第2話「柴犬」1
滋賀県大津市出身で、東京西部の出版社に勤めるカワズルアズサ。彼女は、最寄り駅まで徒歩10分ほどのアパートに一人で住んでいる。ある梅雨の日、本降りの雨の朝、アズサがいつものように、スーツ姿で出勤のしたくを整え、玄関のドアを開けると、ドアの前に何かがいる。驚いてわずかに後ずさりすると、それは雨に濡れた一匹の犬だった。
「なんや、どうした? あんた、どっから来た?」
アズサは、びっくりはしたものの、それほど大きくない犬と分かると、その犬に声をかけた。

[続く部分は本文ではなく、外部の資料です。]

Definition put_hh_head (v : option loc) (b : UT_hash_bucket) : UT_hash_bucket :=
  Bucket v (count b) (expand_mult b).
Definition put_count (v : Z) (b : UT_hash_bucket) : UT_hash_bucket :=
  Bucket (hh_head b) v (expand_mult b).
Definition put_expand_mult (v : Z) (b : UT_hash_bucket) : UT_hash_bucket :=
  Bucket (hh_head b) (count b) v.

Definition put_buckets (v : list UT_hash_bucket) (t : UT_hash_table) : UT_hash_table :=
  Table v (num_buckets t) (log2_num_buckets t) (num_items t) (tail_hh t)
        (ideal_chain_maxlen t) (nonideal_items t) (ineff_expands t) (noexpand t).
Definition put_num_items (v : Z) (t : UT_hash_table) : UT_hash_table :=
  Table (buckets t) (num_buckets t) (log2_num_buckets t) v (tail_hh t)
        (ideal_chain_maxlen t) (nonideal_items t) (ineff_expands t) (noexpand t).
Definition put_tail (v : option loc) (t : UT_hash_table) : UT_hash_table :=
  Table (buckets t) (num_buckets t) (log2_num_buckets t) (num_items t) v
        (ideal_chain_maxlen t) (nonideal_items t) (ineff_expands t) (noexpand t).

Definition write_bucket (T : loc) (i : Z) (f : UT_hash_bucket -> UT_hash_bucket)
  : M hstate unit :=
  read_bucket T i ;;;
  write_tbl T (fun t => put_buckets (alter f (Z.to_nat i) (buckets t)) t).

(** [if (ptr) { (ptr)->field = ...; }] *)
Definition if_ptr (o : option loc) (f : UT_hash_handle -> UT_hash_handle) : M hstate unit :=
  match o with Some q => write_hh q f | None => ret tt end.

(** ** The Jenkins hash (403-459) *)

Definition HASH_JEN_MIX (abc : Z * Z * Z) : Z * Z * Z :=
  let '(a, b, c) := abc in
  let a := u32 (a - b) in let a := u32 (a - c) in let a := Z.lxor a (Z.shiftr c 13) in
  let b := u32 (b - c) in let b := u32 (b - a) in let b := Z.lxor b (u32 (Z.shiftl a 8)) in
  let c := u32 (c - a) in let c := u32 (c - b) in let c := Z.lxor c (Z.shiftr b 13) in
  let a := u32 (a - b) in let a := u32 (a - c) in let a := Z.lxor a (Z.shiftr c 12) in
  let b := u32 (b - c) in let b := u32 (b - a) in let b := Z.lxor b (u32 (Z.shiftl a 16)) in
  let c := u32 (c - a) in let c := u32 (c - b) in let c := Z.lxor c (Z.shiftr b 5) in
  let a := u32 (a - b) in let a := u32 (a - c) in let a := Z.lxor a (Z.shiftr c 3) in
  let b := u32 (b - c) in let b := u32 (b - a) in let b := Z.lxor b (u32 (Z.shiftl a 10)) in
  let c := u32 (c - a) in let c := u32 (c - b) in let c := Z.lxor c (Z.shiftr b 15) in
  (a, b, c).

(** [_hj_key[i]], 0 beyond the end: the cases of the [switch] that are not
    reached contribute nothing. *)
Definition key_byte (k : bytes) (i : nat) : Z :=
  match k !! i with Some b => byte.unsigned b | None => 0 end.

(** Four bytes of the key, the least significant first, as the shifted sums
    of the macro. *)
Definition key_word (k : bytes) (i : nat) : Z :=
  key_byte k i + Z.shiftl (key_byte k (i + 1)) 8
  + Z.shiftl (key_byte k (i + 2)) 16 + Z.shiftl (key_byte k (i + 3)) 24.

Fixpoint jen_blocks (fuel : nat) (k : bytes) (abc : Z * Z * Z) : Z * Z * Z * bytes :=
  match fuel with
  | O => (abc, k)
  | S fuel =>
      if (12 <=? length k)%nat then
        let '(i, j, h) := abc in
        jen_blocks fuel (drop 12 k)
          (HASH_JEN_MIX (u32 (i + key_word k 0), u32 (j + key_word k 4),
                         u32 (h + key_word k 8)))
      else (abc, k)
  end.

Definition HASH_JEN (k : bytes) : Z :=
  let '(i, j, h, k') := jen_blocks (length k) k (0x9e3779b9, 0x9e3779b9, 0xfeedbeef) in
  let h := u32 (h + Z.of_nat (length k)) in
  let h := u32 (h + Z.shiftl (key_byte k' 10) 24 + Z.shiftl (key_byte k' 9) 16
                + Z.shiftl (key_byte k' 8) 8) in
  let j := u32 (j + key_word k' 4) in
  let i := u32 (i + key_word k' 0) in
  let '(_, _, h) := HASH_JEN_MIX (i, j, h) in h.

(** [HASH_TO_BKT] (198-201), also the last line of the hash. *)
Definition HASH_TO_BKT (v num_bkts : Z) : Z := Z.land v (num_bkts - 1).

(** The hash function (346-352): [HASH_FUNCTION], if the compiler defines it,
    or [HASH_JEN]; the program is compiled with the latter.  What is shown of
    the table holds for every function. *)
Class HashFunction := HASH_FCN : bytes -> Z.

#[export] Instance default_hash : HashFunction | 100 := HASH_JEN.

Section Operations.
Context `{HF : HashFunction}.

(** ** Looking up *)

(** The first [keylen] bytes of the key of an element, for [memcmp] and the
    hash. *)
Definition read_key (p : loc) (n : Z) : M hstate bytes := fun s =>
  deref (match elems s !! p with
         | Some e => if (n <=? Z.of_nat (length (field e))) then
                       Some (take (Z.to_nat n) (field e)) else None
         | None => None
         end) s.

(** The loop of [HASH_FIND_IN_BKT] (597-608).  The chain is followed for at
    most [fuel] elements; a chain longer than the number of elements runs in a
    circle, and the loop does not end. *)
Fixpoint find_loop (fuel : nat) (k : bytes) (out : option loc) : M hstate (option loc) :=
  match out, fuel with
  | None, _ => ret None
  | Some _, O => fail Blocked
  | Some p, S fuel =>
      let* x := read_hh p in
      let continue := find_loop fuel k (hh_next x) in
      if keylen x =? Z.of_nat (length k) then
        let* q := deref (key x) in
        let* k' := read_key q (Z.of_nat (length k)) in
        if decide (k' = k) then ret (Some p) else continue
      else continue
  end.

Definition HASH_FIND_IN_BKT (T : loc) (i : Z) (k : bytes) : M hstate (option loc) :=
  let* b := read_bucket T i in
  let* n := gets (fun s => size (elems s)) in
  find_loop n k (hh_head b).

(** [HASH_FIND] (94-105) of the key [k]; there is no Bloom filter. *)
Definition HASH_FIND (k : bytes) : M hstate (option loc) :=
  let* h := gets head_ptr in
  match h with
  | None => ret None
  | Some _ =>
      let* T := head_tbl in
      let* t := read_tbl T in
      HASH_FIND_IN_BKT T (HASH_TO_BKT (HASH_FCN k) (num_buckets t)) k
  end.

(** ** Doubling the buckets (666-712) *)

(** The new buckets and [nonideal_items] while the loops run. *)
Definition expansion : Type := list UT_hash_bucket * Z.

(** The count of a new bucket, 688-692. *)
Definition grow (ideal : Z) (b : UT_hash_bucket) (nonideal : Z)
  : M hstate (UT_hash_bucket * Z) :=
  let b := put_count (u32 (count b + 1)) b in
  if (ideal <? count b) then
    if ideal =? 0 then fail Undefined
    else ret (put_expand_mult (count b / ideal) b, u32 (nonideal + 1))
  else ret (b, nonideal).

(** One pass of the inner loop, 685-697. *)
Definition expand_one (ideal num : Z) (p : loc) (v : Z) (x : expansion)
  : M hstate expansion :=
  let '(new, nonideal) := x in
  let i := Z.to_nat (HASH_TO_BKT v (u32 (num * 2))) in
  let* b := deref (new !! i) in
  let* r := grow ideal b nonideal in
  let '(b, nonideal) := r in
  write_hh p (put_hh_prev None) ;;;
  write_hh p (put_hh_next (hh_head b)) ;;;
  if_ptr (hh_head b) (put_hh_prev (Some p)) ;;;
  ret (<[i := put_hh_head (Some p) b]> new, nonideal).

Fixpoint expand_chain (fuel : nat) (ideal num : Z) (thh : option loc) (x : expansion)
  : M hstate expansion :=
  match thh, fuel with
  | None, _ => ret x
  | Some _, O => fail Blocked
  | Some p, S fuel =>
      let* h := read_hh p in
      let* x := expand_one ideal num p (hashv h) x in
      expand_chain fuel ideal num (hh_next h) x
  end.

Fixpoint expand_buckets (ideal num : Z) (bs : list UT_hash_bucket) (x : expansion)
  : M hstate expansion :=
  match bs with
  | [] => ret x
  | b :: bs =>
      let* n := gets (fun s => size (elems s)) in
      let* x := expand_chain n ideal num (hh_head b) x in
      expand_buckets ideal num bs x
  end.

(** [ceil(num_items / (2 * num_buckets))], 677-679. *)
Definition ideal_chain (t : UT_hash_table) : Z :=
  u32 (Z.shiftr (num_items t) (log2_num_buckets t + 1)
       + (if Z.land (num_items t) (u32 (u32 (num_buckets t * 2) - 1)) =? 0 then 0 else 1)).

(** The table after the loops, 702-710. *)
Definition expanded (ideal : Z) (x : expansion) (t : UT_hash_table) : UT_hash_table :=
  let ineff := if Z.shiftr (num_items t) 1 <? x.2 then u32 (ineff_expands t + 1) else 0 in
  Table x.1 (u32 (num_buckets t * 2)) (u32 (log2_num_buckets t + 1)) (num_items t)
        (tail_hh t) ideal x.2 ineff (if 1 <? ineff then 1 else noexpand t).

Definition HASH_EXPAND_BUCKETS (T : loc) : M hstate unit :=
  let* t := read_tbl T in
  let ideal := ideal_chain t in
  let new := replicate (Z.to_nat (u32 (num_buckets t * 2))) zero_bucket in
  let* x := expand_buckets ideal (num_buckets t)
              (take (Z.to_nat (num_buckets t)) (buckets t)) (new, 0) in
  write_tbl T (expanded ideal x).

(** ** Adding *)

(** [HASH_ADD_TO_BKT] (611-622) *)
Definition HASH_ADD_TO_BKT (T : loc) (i : Z) (p : loc) : M hstate unit :=
  write_bucket T i (fun b => put_count (u32 (count b + 1)) b) ;;;
  let* b := read_bucket T i in
  write_hh p (put_hh_next (hh_head b)) ;;;
  write_hh p (put_hh_prev None) ;;;
  if_ptr (hh_head b) (put_hh_prev (Some p)) ;;;
  write_bucket T i (put_hh_head (Some p)) ;;;
  let* x := read_hh p in
  let* T' := deref (tbl x) in
  let* t := read_tbl T' in
  if (u32 (u32 (expand_mult b + 1) * HASH_BKT_CAPACITY_THRESH) <=? count b)
     && negb (noexpand t =? 1)
  then HASH_EXPAND_BUCKETS T' else ret tt.

Definition new_table (p : loc) : UT_hash_table :=
  Table (replicate (Z.to_nat HASH_INITIAL_NUM_BUCKETS) zero_bucket)
        HASH_INITIAL_NUM_BUCKETS HASH_INITIAL_NUM_BUCKETS_LOG2 0 (Some p) 0 0 0 0.

(** [HASH_MAKE_TABLE] (141-159), on the first element. *)
Definition HASH_MAKE_TABLE (p : loc) : M hstate unit :=
  let* T := gets (fun s => fresh (dom (tables s))) in
  modify (fun s => set_tables (<[T := new_table p]> (tables s)) s) ;;;
  write_hh p (put_tbl (Some T)).

(** [HASH_ADD_KEYPTR], 179-188: linking the element at the end of the list in
    application order. *)
Definition add_in_order (p : loc) : M hstate unit :=
  let* h := gets head_ptr in
  match h with
  | None =>
      modify (set_head (Some p)) ;;;
      write_hh p (put_prev None) ;;;
      HASH_MAKE_TABLE p
  | Some _ =>
      let* T := head_tbl in
      let* t := read_tbl T in
      let* q := deref (tail_hh t) in
      write_hh q (put_next (Some p)) ;;;
      write_hh p (put_prev (Some q)) ;;;
      write_tbl T (put_tail (Some p))
  end.

(** [HASH_ADD_KEYPTR], 189-193: the hash value and the bucket. *)
Definition add_hashed (n : Z) (p : loc) : M hstate unit :=
  let* T := head_tbl in
  write_tbl T (fun t => put_num_items (u32 (num_items t + 1)) t) ;;;
  write_hh p (put_tbl (Some T)) ;;;
  let* k := read_key p n in
  write_hh p (put_hashv (HASH_FCN k)) ;;;
  let* t := read_tbl T in
  HASH_ADD_TO_BKT T (HASH_TO_BKT (HASH_FCN k) (num_buckets t)) p.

犬は、茶色の柴犬だった。本降りの雨に降られて、すっかり毛が濡れて、体にぴったりくっついている。よく見ると、まだ暑くない時期の雨だからか、体が細かく震えている。瞳は、じっとアズサの目を見ていた。
アズサのアパートは二階である。この犬は、わざわざ階段を上がって、二階のアズサの部屋の前に座って、アズサが出てくるのを待っていた、ということになる。もちろん、このアパートに犬を飼っている人はいない。近所でも、こんな柴犬は見かけたことがなかった。
びしょ濡れでぶるぶると震えている柴犬を見て、さすがにそのまま見過ごすわけにはいかない。アズサは、高校の同級生で、動物の専門学校を出た後、地元の大津でペット店に勤めている親友のリナのことを思い出した。
「うーん、リナがおったらええんやけどな。どうしょう?」
独り言のようにつぶやいてみたものの、仕事場に向けて家を出ようとしたアズサの周囲には誰もいない。開いたアパートの玄関ドアの前で、スーツ姿のアズサと濡れた柴犬が向かい合っているばかりだった。